A small study from Norway suggests that people who use a tablet just before bedtime have trouble falling asleep, and their brain activity is different than people who used a print book.
Researchers also found that only 30 minutes of reading from an iPad under the covers has a negative impact on sleep. A study detailing the findings was published Tuesday in the journal Sleep Medicine.
The study’s initial goal was to see whether the background light emitted by iPads had any meaningful impact on sleep quality. To achieve the goal, researchers compared results with data from people who read traditional books.
The research involved 16 students with the median age of 25.1. Participants were allowed to sleep in their own homes so that study results won’t be compromised. Researchers used a tool called polysomnography to detect any sleep disorders. No participant had troubles with sleep before the study.
Polysomnography is a test that monitors brain’s electrical activity, heart rate, eye and leg movement while the subject is asleep. Researchers also measured the amount of light the participants’ eyes received before bedtime. Volunteers were also asked to keep “sleep diaries” for subjective assessments of sleep quality.

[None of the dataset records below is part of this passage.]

(** * The connection-level exchange protocol of the CXO node

    A shallow embedding of [node/conn.go] (the [Conn] type: framing,
    request/response multiplexer, unsolicited handlers, close) and of the
    registries of [Node] that the handlers use, with the properties the
    specification states about them. *)

From Stdlib Require Import ZArith Lia.
From stdpp Require Import base gmap strings list sorting.

Local Open Scope Z_scope.

(** ** Basic data *)

(** A byte is an integer in [0, 256); a byte slice is a list of them. *)
Abbreviation bytes := (list Z).

(** [cipher.PubKey] and [cipher.SHA256] are fixed-size byte arrays; the blank
    value of either is the all-zero array. *)
Abbreviation PubKey := (list Z).
Abbreviation SHA256 := (list Z).

Definition blankPubKey : PubKey := replicate 33 0.

(** [uint32] arithmetic wraps around. *)
Definition u32 (v : Z) : Z := v mod 2 ^ 32.

(** Go's [error] values and results of fallible calls. *)
Inductive result (A : Type) : Type :=
| ok (a : A)
| fail (e : string).
Arguments ok {A} a.
Arguments fail {A} e.

(** ** Messages (package [msg], as [conn.go] uses it) *)

(** The message kinds [conn.go] builds and dispatches on. A [Root] carries
    the header fields [Feed], [Nonce], [Seq], the encoded body [Value] and the
    signature [Sig]. [Ping] and [Pong] stand for the kinds [handle] does not
    list. *)
Inductive Msg : Type :=
| Sub (Feed : PubKey)
| Unsub (Feed : PubKey)
| RqList
| List (Feeds : list PubKey)
| Root (Feed : PubKey) (Nonce Seq : Z) (Value Sig : bytes)
| RqObject (Key : SHA256)
| Object (Value : bytes)
| RqPreview (Feed : PubKey)
| Ok
| Err (e : string)
| Ping
| Pong.

(** The identity of a [*Conn] and of a reply channel. *)
Abbreviation ConnId := positive.
Abbreviation ChanId := nat.

(** ** Message codec: the frame [[seq][rseq][payload]] *)

Module Codec.

(** [binary.LittleEndian.PutUint32 b v] overwrites the first four bytes of
    [b]; [binary.LittleEndian.Uint32 b] reads them. *)
Definition le32 (v : Z) : bytes :=
  [Z.land v 255; Z.land (Z.shiftr v 8) 255;
   Z.land (Z.shiftr v 16) 255; Z.land (Z.shiftr v 24) 255].

Definition PutUint32 (b : bytes) (v : Z) : bytes := le32 v ++ drop 4 b.

Definition Uint32 (b : bytes) : Z :=
  Z.lor (Z.lor (Z.lor (nth 0 b 0) (Z.shiftl (nth 1 b 0) 8))
               (Z.shiftl (nth 2 b 0) 16))
        (Z.shiftl (nth 3 b 0) 24).

Section WithPayloadCodec.

(** [m.Encode()] and [msg.Decode] of package [msg], which is not among the
    sources: any payload codec. *)
Variable msg_Encode : Msg -> bytes.
Variable msg_Decode : bytes -> result Msg.

(** [encodeMsg]: [raw] has length 8; the second [PutUint32] is given the
    slice [raw[:4]], which aliases the first four bytes of [raw]. *)
Definition encodeMsg (seq rseq : Z) (m : Msg) : bytes :=
  let em := msg_Encode m in
  let raw := replicate 8 0 in
  let raw := PutUint32 raw seq in
  let raw := PutUint32 (take 4 raw) rseq ++ drop 4 raw in
  raw ++ em.

(** [decodeRaw] *)
Definition decodeRaw (raw : bytes) : result (Z * Z * Msg) :=
  if Z.of_nat (length raw) <? 9 then
    fail "invlaid messege received: too short"
  else
    let seq := Uint32 raw in
    let raw := drop 4 raw in
    let rseq := Uint32 raw in
    let raw := drop 4 raw in
    match msg_Decode raw with
    | ok m => ok (seq, rseq, m)
    | fail e => fail e
    end.

End WithPayloadCodec.

End Codec.


(** ** Package [data]: the sentinel errors [handleRoot] switches on *)

Module data.

Inductive Error : Type :=
| ErrNoSuchFeed
| ErrNoSuchHead
| ErrNotFound
| ErrOther (e : string).

Definition Error_text (e : Error) : string :=
  match e with
  | ErrNoSuchFeed => "no such feed"
  | ErrNoSuchHead => "no such head"
  | ErrNotFound => "not found"
  | ErrOther e => e
  end.

End data.

(** ** Package [registry]: the Root descriptor *)

Module registry.

(** The fields of [registry.Root] that [conn.go] reads; [Encoded] is the value
    of [r.Encode()]. *)
Record Root := mkRoot {
  Pub : PubKey;
  Nonce : Z;
  Seq : Z;
  Sig : bytes;
  IsFull : bool;
  Encoded : bytes
}.

Definition set_Sig (sig : bytes) (r : Root) : Root :=
  mkRoot (Pub r) (Nonce r) (Seq r) sig (IsFull r) (Encoded r).

Definition set_IsFull (b : bool) (r : Root) : Root :=
  mkRoot (Pub r) (Nonce r) (Seq r) (Sig r) b (Encoded r).

(** Two descriptors name the same Root of a head. *)
Definition same (r r' : Root) : bool :=
  bool_decide (Pub r = Pub r') && (Nonce r =? Nonce r') && (Seq r =? Seq r').

End registry.

(** Decoding of an encoded Root body and signature verification belong to
    packages outside the sources ([registry.DecodeRoot],
    [cipher.VerifySignature]): any pair of functions. *)
Class Crypto := {
  DecodeRoot : bytes -> result registry.Root;
  VerifySignature : PubKey -> bytes -> bytes -> bool
}.

(** ** Package [skyobject]: the Container interface the connection consumes *)

Module skyobject.

(** Modelled from the spec: the Container ([c.n.c] in [conn.go]) is not among
    the sources. It keeps the stored feeds, the heads of each feed and the
    Root descriptors it has stored, oldest first. *)
Record Container := mkContainer {
  feeds : gset PubKey;
  heads : gset (PubKey * Z);
  roots : list registry.Root
}.

Definition empty : Container := mkContainer ∅ ∅ [].

Definition rootsOf (pk : PubKey) (nonce : Z) (C : Container) : list registry.Root :=
  filter (λ r, registry.Pub r = pk ∧ registry.Nonce r = nonce) (roots C).

(** The stored Root with the highest [Seq]; of two with the same [Seq], the
    one stored later. *)
Fixpoint highest (rs : list registry.Root) : option registry.Root :=
  match rs with
  | [] => None
  | r :: rs' =>
      match highest rs' with
      | None => Some r
      | Some r' => if registry.Seq r' <? registry.Seq r then Some r else Some r'
      end
  end.

(** Modelled from the spec: [LastRoot(feed, nonce)] is the latest Root of the
    head, or one of the sentinel errors. *)
Definition LastRoot (C : Container) (pk : PubKey) (nonce : Z)
  : option registry.Root * option data.Error :=
  if decide (pk ∈ feeds C) then
    if decide ((pk, nonce) ∈ heads C) then
      match highest (rootsOf pk nonce C) with
      | Some r => (Some r, None)
      | None => (None, Some data.ErrNotFound)
      end
    else (None, Some data.ErrNoSuchHead)
  else (None, Some data.ErrNoSuchFeed).

(** Modelled from the spec: [LastRootSeq(feed, nonce)] is the highest [seq]
    stored for the head, or one of the sentinel errors. *)
Definition LastRootSeq (C : Container) (pk : PubKey) (nonce : Z)
  : Z * option data.Error :=
  match LastRoot C pk nonce with
  | (Some r, _) => (registry.Seq r, None)
  | (None, e) => (0, e)
  end.

(** Modelled from the spec: [ActiveHead(feed)] is the nonce of a head of the
    feed: here the head of the Root stored last, [0] for a feed without
    Roots. *)
Definition ActiveHead (C : Container) (pk : PubKey) : Z :=
  match reverse (filter (λ r, registry.Pub r = pk) (roots C)) with
  | r :: _ => registry.Nonce r
  | [] => 0
  end.

Definition has (C : Container) (r : registry.Root) : bool :=
  existsb (registry.same r) (roots C).

(** Modelled from the spec: [ReceivedRoot(sig, body)] verifies the signature
    and stores the descriptor. A descriptor the Container already has is
    returned as full and is not stored again. *)
Definition ReceivedRoot `{Crypto} (C : Container) (sig val : bytes)
  : Container * result registry.Root :=
  match DecodeRoot val with
  | fail e => (C, fail e)
  | ok r =>
      if VerifySignature (registry.Pub r) sig val then
        let r := registry.set_Sig sig r in
        if has C r then (C, ok (registry.set_IsFull true r))
        else
          let r := registry.set_IsFull false r in
          (mkContainer (feeds C)
                       ({[ (registry.Pub r, registry.Nonce r) ]} ∪ heads C)
                       (roots C ++ [r]),
           ok r)
      else (C, fail "invalid signature")
  end.

(** Modelled from the spec: [AddFeed(f)], [DelFeed(f)] manage the stored
    feeds; [DelFeed] fails if non-full Roots remain. *)
Definition AddFeed (C : Container) (pk : PubKey) : Container * option string :=
  (mkContainer ({[ pk ]} ∪ feeds C) (heads C) (roots C), None).

Definition DelFeed (C : Container) (pk : PubKey) : Container * option string :=
  if existsb (λ r, bool_decide (registry.Pub r = pk) && negb (registry.IsFull r))
             (roots C)
  then (C, Some "can't remove feed: it has non-full Root objects")
  else (mkContainer (feeds C ∖ {[ pk ]})
                    (filter (λ h, h.1 ≠ pk) (heads C))
                    (filter (λ r, registry.Pub r ≠ pk) (roots C)),
        None).

End skyobject.

(** ** The Node: shared feeds, subscribers, active connections, wanted objects *)

(** The options of [Config] the connection reads. *)
Record Config := mkConfig {
  Public : bool;
  ResponseTimeout : Z
}.

(** The [Node]: [feeds] maps a shared feed to the connections subscribed to
    it, [feedsl] and [connsl] are the copy-on-write snapshots ([nil] is the
    empty list), [wos] maps a wanted object to the connections waiting. *)
Record Node := mkNode {
  config : Config;
  so : skyobject.Container;
  feeds : gmap PubKey (gset ConnId);
  feedsl : list PubKey;
  conns : list ConnId;
  connsl : list ConnId;
  wos : gmap SHA256 (gset ConnId)
}.

Definition set_so (v : skyobject.Container) (n : Node) : Node :=
  mkNode (config n) v (feeds n) (feedsl n) (conns n) (connsl n) (wos n).
Definition set_feeds (v : gmap PubKey (gset ConnId)) (n : Node) : Node :=
  mkNode (config n) (so n) v (feedsl n) (conns n) (connsl n) (wos n).
Definition set_feedsl (v : list PubKey) (n : Node) : Node :=
  mkNode (config n) (so n) (feeds n) v (conns n) (connsl n) (wos n).
Definition set_conns (v : list ConnId) (n : Node) : Node :=
  mkNode (config n) (so n) (feeds n) (feedsl n) v (connsl n) (wos n).
Definition set_connsl (v : list ConnId) (n : Node) : Node :=
  mkNode (config n) (so n) (feeds n) (feedsl n) (conns n) v (wos n).
Definition set_wos (v : gmap SHA256 (gset ConnId)) (n : Node) : Node :=
  mkNode (config n) (so n) (feeds n) (feedsl n) (conns n) (connsl n) v.

(** [NewNode]: the feeds of the database, each without subscribers; no
    snapshot, no connection, nothing wanted. *)
Definition NewNode (sc : Config) (db : skyobject.Container) : Node :=
  mkNode sc db (gset_to_gmap ∅ (skyobject.feeds db)) [] [] [] ∅.

(** [addConn] *)
Definition addConn (c : ConnId) (s : Node) : Node :=
  set_connsl [] (set_conns (conns s ++ [c]) s).

(** The index of the first occurrence of [c], as the loop of [delConn] finds it. *)
Fixpoint index_of (c : ConnId) (l : list ConnId) : option nat :=
  match l with
  | [] => None
  | x :: l' => if decide (x = c) then Some 0%nat else S <$> index_of c l'
  end.

(** [delConn]: the snapshot is cleared; the first occurrence of [c] is
    overwritten with the last element and the slice is shortened by one. *)
Definition delConn (c : ConnId) (s : Node) : Node :=
  let s := set_connsl [] s in
  match index_of c (conns s) with
  | Some i =>
      match last (conns s) with
      | Some x => set_conns (take (length (conns s) - 1) (<[i:=x]> (conns s))) s
      | None => s
      end
  | None => s
  end.

(** [gotObject]: the connections to send the object to, and the entry of the
    key deleted. *)
Definition gotObject (key : SHA256) (s : Node) : Node * list ConnId :=
  (set_wos (delete key (wos s)) s, elements (default ∅ (wos s !! key))).

(** [wantObejct] *)
Definition wantObejct (key : SHA256) (c : ConnId) (s : Node) : Node :=
  match wos s !! key with
  | Some cs => set_wos (<[key := {[c]} ∪ cs]> (wos s)) s
  | None => set_wos (<[key := {[c]}]> (wos s)) s
  end.

(** [delConnFromWantedObjects] *)
Definition delConnFromWantedObjects (c : ConnId) (s : Node) : Node :=
  set_wos ((λ cs : gset ConnId, cs ∖ {[c]}) <$> wos s) s.

(** [Connections]: the snapshot when there is one; else the snapshot is made
    from the active list and the bare [return] returns the named result
    [cs], which nothing has assigned: [nil]. *)
Definition Connections (s : Node) : Node * list ConnId :=
  match connsl s with
  | [] => (set_connsl (conns s) s, [])
  | l => (s, l)
  end.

Each volunteer was asked to read from an iPad and a book respectively and underwent polysomnography for each separate scenario. Scientists found that the level of illumination was a lot greater when a tablet was involved.
Sleep diaries also showed that reading from an iPad made volunteers feel less sleepy. Brain scans also showed that slow wave activity was severely reduced in participants reading from an electronic device.
Nevertheless, there was no visible impact of reading from a tablet in sleep state timing. Researchers noted that although participants did not report a difficulty in falling asleep in their diaries, tablet use before bedtime “acutely” impacted sleep quality and parameters measuring it such as sleepiness and the slow wave activity.
Scientists believe most commercially available tablets impact sleep because of the blue-enriched light they emit. The findings are consistent with past research that had unveiled a link between blue light emitted by electronic devices and a poor sleep quality during the nighttime and alertness during the daytime.
The research team, however, noted that their research has some limitations due to the small number of participants and the way the study was conducted. Plus, only one e-reader was tested, an iPad, so drawing any final conclusions may be premature.